[RECORDS PROVIDED Boundary: Start]

(** A call of a method of the view, and a sequence of calls on it. *)
Inductive call : Type :=
| OnCancelClicked
| LogMessage (message : string)
| SetProgress (value : Z)
| SetTotalLessons (total : Z)
| IncrementCompletedLessons
| UpdateProgressLabel
| SetDownloadActive (active : bool).

Definition dispatch (v : view) (c : call) : view :=
  match c with
  | OnCancelClicked => _on_cancel_clicked v
  | LogMessage message => log_message message v
  | SetProgress value => set_progress value v
  | SetTotalLessons total => set_total_lessons total v
  | IncrementCompletedLessons => increment_completed_lessons v
  | UpdateProgressLabel => update_progress_label v
  | SetDownloadActive active => set_download_active active v
  end.

Definition run (calls : list call) (v : view) : view := fold_left dispatch calls v.

Definition is_increment (c : call) : bool :=
  match c with IncrementCompletedLessons => true | _ => false end.

Definition is_reset (c : call) : bool :=
  match c with SetTotalLessons _ => true | _ => false end.

End ProgressView.

(** ** Vocabulary of the statements *)

(** *** Cookie headers *)

Fixpoint all_space (s : string) : Prop :=
  match s with
  | EmptyString => True
  | String a s' => Py.is_space a = true /\ all_space s'
  end.

(** A cookie is present in a header when its name, followed by [=], stands
    at the start of the header or after a [;], up to whitespace. *)
Definition cookie_present (name cookie_header : string) : Prop :=
  exists before ws after,
    cookie_header = before +:+ ws +:+ name +:+ "=" +:+ after
    /\ (before = "" \/ exists b, before = b +:+ ";")
    /\ all_space ws.

(** A name the check can look for: no [;] inside, and a first character
    that [strip] keeps. *)
Definition plain_name (name : string) : Prop :=
  Py.mem ";" name = false
  /\ exists c rest, name = String c rest /\ Py.is_space c = false.

(** A cookie of the browser's jar, name and value: the name has no [;]
    and no [=] and starts with a character [strip] keeps, the value has
    no [;]. *)
Definition cookie_ok (c : string * string) : Prop :=
  plain_name (fst c) /\ Py.mem "=" (fst c) = false /\ Py.mem ";" (snd c) = false.

(** [f"{c['name']}={c['value']}"] *)
Definition cookie_pair (c : string * string) : string := fst c +:+ "=" +:+ snd c.

(** A complete jar with one more cookie, and the same jar in another
    order. *)
Definition jar : list (string * string) :=
  [("csrftoken", "x"); ("ud_cache_user", "y"); ("cf_clearance", "z");
   ("dj_session_id", "w"); ("ud_locale", "en_US")].

Definition jar_reordered : list (string * string) :=
  [("ud_locale", "en_US"); ("dj_session_id", "w"); ("cf_clearance", "z");
   ("ud_cache_user", "y"); ("csrftoken", "x")].

(** *** Headers *)

(** The headers [authenticate] writes first. *)
Definition base_headers (default_headers : headers) (user_agent : string) : headers :=
  set_header "Sec-GPC" (JStr "1")
    (set_header "Accept-Language" (JStr "pt-BR")
       (set_header "Referer" (JStr "https://www.udemy.com/home/my-courses/learning/")
          (set_header "User-Agent" (JStr user_agent) default_headers))).

(** The four headers every cookie session gets. *)
Definition cookie_headers (cookie_content : json) (h : headers) : headers :=
  set_header "X-Udemy-Cache-Logged-In" (JStr "1")
    (set_header "Accept" (JStr "application/json, text/plain, */*")
       (set_header "X-Requested-With" (JStr "XMLHttpRequest")
          (set_header "Cookie" cookie_content h))).

(** The names of the headers [authenticate] writes first. *)
Definition base_names : list string :=
  ["User-Agent"; "Referer"; "Accept-Language"; "Sec-GPC"].

(** The names of the four headers every cookie session gets. *)
Definition cookie_names : list string :=
  ["Cookie"; "X-Requested-With"; "Accept"; "X-Udemy-Cache-Logged-In"].

(** Every header but the named ones reads as before; header names are
    compared without case, as the session compares them. *)
Definition untouched (names : list string) (before after : headers) : Prop :=
  forall name, ~ In (Py.lower name) (map Py.lower names) ->
               header name after = header name before.

Definition spec_cookie : string :=
  "csrftoken=x; ud_cache_user=y; cf_clearance=z; dj_session_id=w".

(** The decoded payload with [token_type] "cookie" and that cookie. *)
Definition spec_payload : json :=
  JObj [("token_type", JStr "cookie"); ("cookie", JStr spec_cookie)].

(** A decoder that knows one document. *)
Definition loads_payload (s : string) : result json :=
  if String.eqb s "payload" then Ok spec_payload else Raise ValueError.

(** *** Pages *)

(** The envelope of a page. *)
Definition page_next (d : dict) : json := Json.dict_get d "next" JNull.

Definition page_results (d : dict) : json := Json.dict_get d "results" (JArr []).

(** The rows of a page whose [results] is a list (or is absent). *)
Definition rows (d : dict) : list json :=
  match page_results d with
  | JArr l => l
  | _ => []
  end.

Definition has_rows (d : dict) : Prop := exists l, page_results d = JArr l.

Definition all_rows (pages : list dict) : list json := concat (map rows pages).

(** [next] is a URL: the crawl goes on. *)
Definition continues (d : dict) : Prop :=
  exists u, page_next d = JStr u /\ u <> "".

(** [next] is null, absent, or another falsy value: the crawl stops. *)
Definition ends (d : dict) : Prop := Json.truthy (page_next d) = false.

(** The responses of a server that answers with these pages. *)
Definition bodies (pages : list dict) : list (result json) :=
  map (fun d => Ok (JObj d)) pages.

(** The request [fetch_courses] sends for a URL. *)
Definition listing_request (url : string) : request :=
  Request (JStr url)
          (if Py.contains "api-2.0/users/me/subscribed-courses/" url
              && negb (Py.contains "page=" url)
           then Some listing_params else None).

Definition next_url (d : dict) : string :=
  match page_next d with
  | JStr u => u
  | _ => ""
  end.

Definition page (results : list json) (next : json) : dict :=
  [("results", JArr results); ("next", next)].

(** Two cursor URLs a listing page may carry, and a row of the listing. *)
Definition cursor_without_page : string :=
  "https://www.udemy.com/api-2.0/users/me/subscribed-courses/?cursor=abc".

Definition cursor_with_page : string :=
  "https://www.udemy.com/api-2.0/users/me/subscribed-courses/?page=2&page_size=100".

Definition course_row (url : json) : json :=
  JObj [("id", JNum 7); ("title", JStr "Python"); ("url", url);
        ("image_480x270", JStr "https://img/7.jpg")].

(** *** Curriculum items *)

Definition is_chapter (item : dict) : bool :=
  Json.eq_str (Json.dict_get item "_class" JNull) "chapter".

Definition is_lecture (item : dict) : bool :=
  Json.eq_str (Json.dict_get item "_class" JNull) "lecture".

(** The lessons of the lecture items of a feed, in feed order. *)
Definition lessons_of (items : list dict) : list Lesson :=
  map lesson_of (List.filter is_lecture items).

Definition with_lessons (m : ModuleEntry) (ls : list Lesson) : ModuleEntry :=
  MkModule (module_id m) (module_name m) (module_lessons m ++ ls).

(** [current_module] after the modules gained a prefix. *)
Definition shift (n : nat) (current : option nat) : option nat :=
  (fun i => (n + i)%nat) <$> current.

Definition feed_item (class : string) (id : Z) (title : string) : dict :=
  [("_class", JStr class); ("id", JNum id); ("title", JStr title)].

Definition java : Course :=
  MkCourse "42" (JStr "Java") "https://www.udemy.com/course/java/" JNull "java".

Definition rust : Course :=
  MkCourse "43" (JStr "Rust") "https://www.udemy.com/course/rust/" JNull "rust".

(** *** Media sources *)

(** A label that is absent, not a string, or not an integer literal once
    its "p" are removed. *)
Definition label_unusable (e : dict) : Prop :=
  match Json.assoc "label" e with
  | None => True
  | Some (JStr s) => Py.int (Py.replace "p" "" s) = None
  | Some _ => True
  end.

Definition source (label url : string) : dict :=
  [("label", JStr label); ("src", JStr url)].

(** *** The shape of a tree *)

(** The items before the first chapter. *)
Fixpoint leading (items : list dict) : list dict :=
  match items with
  | [] => []
  | it :: rest => if is_chapter it then [] else it :: leading rest
  end.

(** One module per chapter item, holding the lectures that follow it up to
    the next chapter. *)
Fixpoint chapters_tree (items : list dict) : list ModuleEntry :=
  match items with
  | [] => []
  | it :: rest =>
      if is_chapter it
      then with_lessons (chapter_module it) (lessons_of (leading rest))
             :: chapters_tree rest
      else chapters_tree rest
  end.

(** The module in front of the chapters: the default module of a feed
    without chapter, the startup module when lectures come first. *)
Definition head_modules (course : Course) (items : list dict) : list ModuleEntry :=
  if existsb is_chapter items then
    match lessons_of (leading items) with
    | [] => []
    | ls => [with_lessons (startup_module course) ls]
    end
  else [with_lessons (default_module course) (lessons_of items)].

(** An item the builder interprets. *)
Definition interpreted (item : dict) : bool := is_chapter item || is_lecture item.

(** A feed with a quiz, and the same feed cut by a string where an item
    should be. *)
Definition feed_with_quiz : list dict :=
  [feed_item "chapter" 1 "Basics"; feed_item "lecture" 2 "Hello";
   feed_item "quiz" 3 "Check"; feed_item "lecture" 4 "Loops";
   feed_item "chapter" 5 "More"; feed_item "lecture" 6 "Traits"].

Definition feed_world (items : list json) : world :=
  World [Ok (JObj (page items JNull))] [] [].

(** The world after the one request of a one-page curriculum of java. *)
Definition java_fetched : world :=
  World [] [Request (JStr (curriculum_url "42")) (Some curriculum_params)] [].

Definition cut_after_chapter : list json :=
  map JObj [feed_item "chapter" 1 "Basics"; feed_item "lecture" 2 "Hello"]
    ++ JStr "oops" :: [JObj (feed_item "lecture" 4 "Loops")].

Definition cut_before_chapter : list json :=
  map JObj [feed_item "lecture" 2 "Hello"]
    ++ JNum 0 :: [JObj (feed_item "chapter" 3 "Basics")].

(** *** Course URLs *)

(** A path segment: not empty, no [/] inside. *)
Definition segment (s : string) : Prop := s <> "" /\ Py.mem "/" s = false.

(** *** Lessons *)

Definition is_file (supp : dict) : bool :=
  Json.eq_str (Json.dict_get supp "asset_type" JNull) "File".

Definition is_video (asset : dict) : bool :=
  Json.eq_str (Json.dict_get asset "asset_type" JNull) "Video".

(** The request [_get_attachment_url] sends for a supplementary asset. *)
Definition attachment_request (supp : dict) : request :=
  Request (JStr (asset_url (Json.dict_get supp "id" JNull))) (Some attachment_params).

Definition video_request (asset : dict) : request :=
  Request (JStr (asset_url (Json.dict_get asset "id" JNull))) (Some video_params).

(** The video request of a lesson, if it makes one. *)
Definition video_requests (asset : json) : list request :=
  match asset with
  | JObj a =>
      if is_video a && Json.truthy (Json.dict_get a "id" JNull)
      then [video_request a] else []
  | _ => []
  end.

(** A supplementary asset whose filename is a string. *)
Definition named (supp : dict) : Prop :=
  exists s, Json.dict_get supp "filename" JNull = JStr s.

(** An attachment and the supplementary asset it was built from: the
    asset at the position the attachment's order names, counted from 1. *)
Definition attachment_from (supp_assets : list json) (a : Attachment) : Prop :=
  1 <= attachment_order a
  /\ exists supp,
       supp_assets !! Z.to_nat (attachment_order a - 1) = Some (JObj supp)
       /\ is_file supp = true
       /\ attachment_id a = py_str (Json.dict_get supp "id" JNull)
       /\ attachment_filename a = Json.dict_get supp "filename" JNull
       /\ Json.truthy (attachment_url a) = true.

(** A lesson with a video, a link and two files, and the answers to its
    three requests. *)
Definition lesson_with_files : Lesson :=
  MkLesson "7" (JStr "Intro")
    (JObj [("asset_type", JStr "Video"); ("id", JNum 11)])
    (JArr [JObj [("asset_type", JStr "File"); ("id", JNum 21);
                 ("filename", JStr "slides.tar.gz")];
           JObj [("asset_type", JStr "ExternalLink"); ("id", JNum 22)];
           JObj [("asset_type", JStr "File"); ("id", JNum 23);
                 ("filename", JStr "README")]]).

Definition file_answer (u : string) : result json :=
  Ok (JObj [("download_urls", JObj [("File", JArr [JObj [("file", JStr u)]])])]).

[RECORDS PROVIDED Boundary: End]

Please copy the lines in the records above between the one holding "Definition page (results" and the one holding "(** *** Curriculum items *)", inclusive, exactly and with no other line.

Definition page (results : list json) (next : json) : dict :=
  [("results", JArr results); ("next", next)].

(** Two cursor URLs a listing page may carry, and a row of the listing. *)
Definition cursor_without_page : string :=
  "https://www.udemy.com/api-2.0/users/me/subscribed-courses/?cursor=abc".

Definition cursor_with_page : string :=
  "https://www.udemy.com/api-2.0/users/me/subscribed-courses/?page=2&page_size=100".

Definition course_row (url : json) : json :=
  JObj [("id", JNum 7); ("title", JStr "Python"); ("url", url);
        ("image_480x270", JStr "https://img/7.jpg")].

(** *** Curriculum items *)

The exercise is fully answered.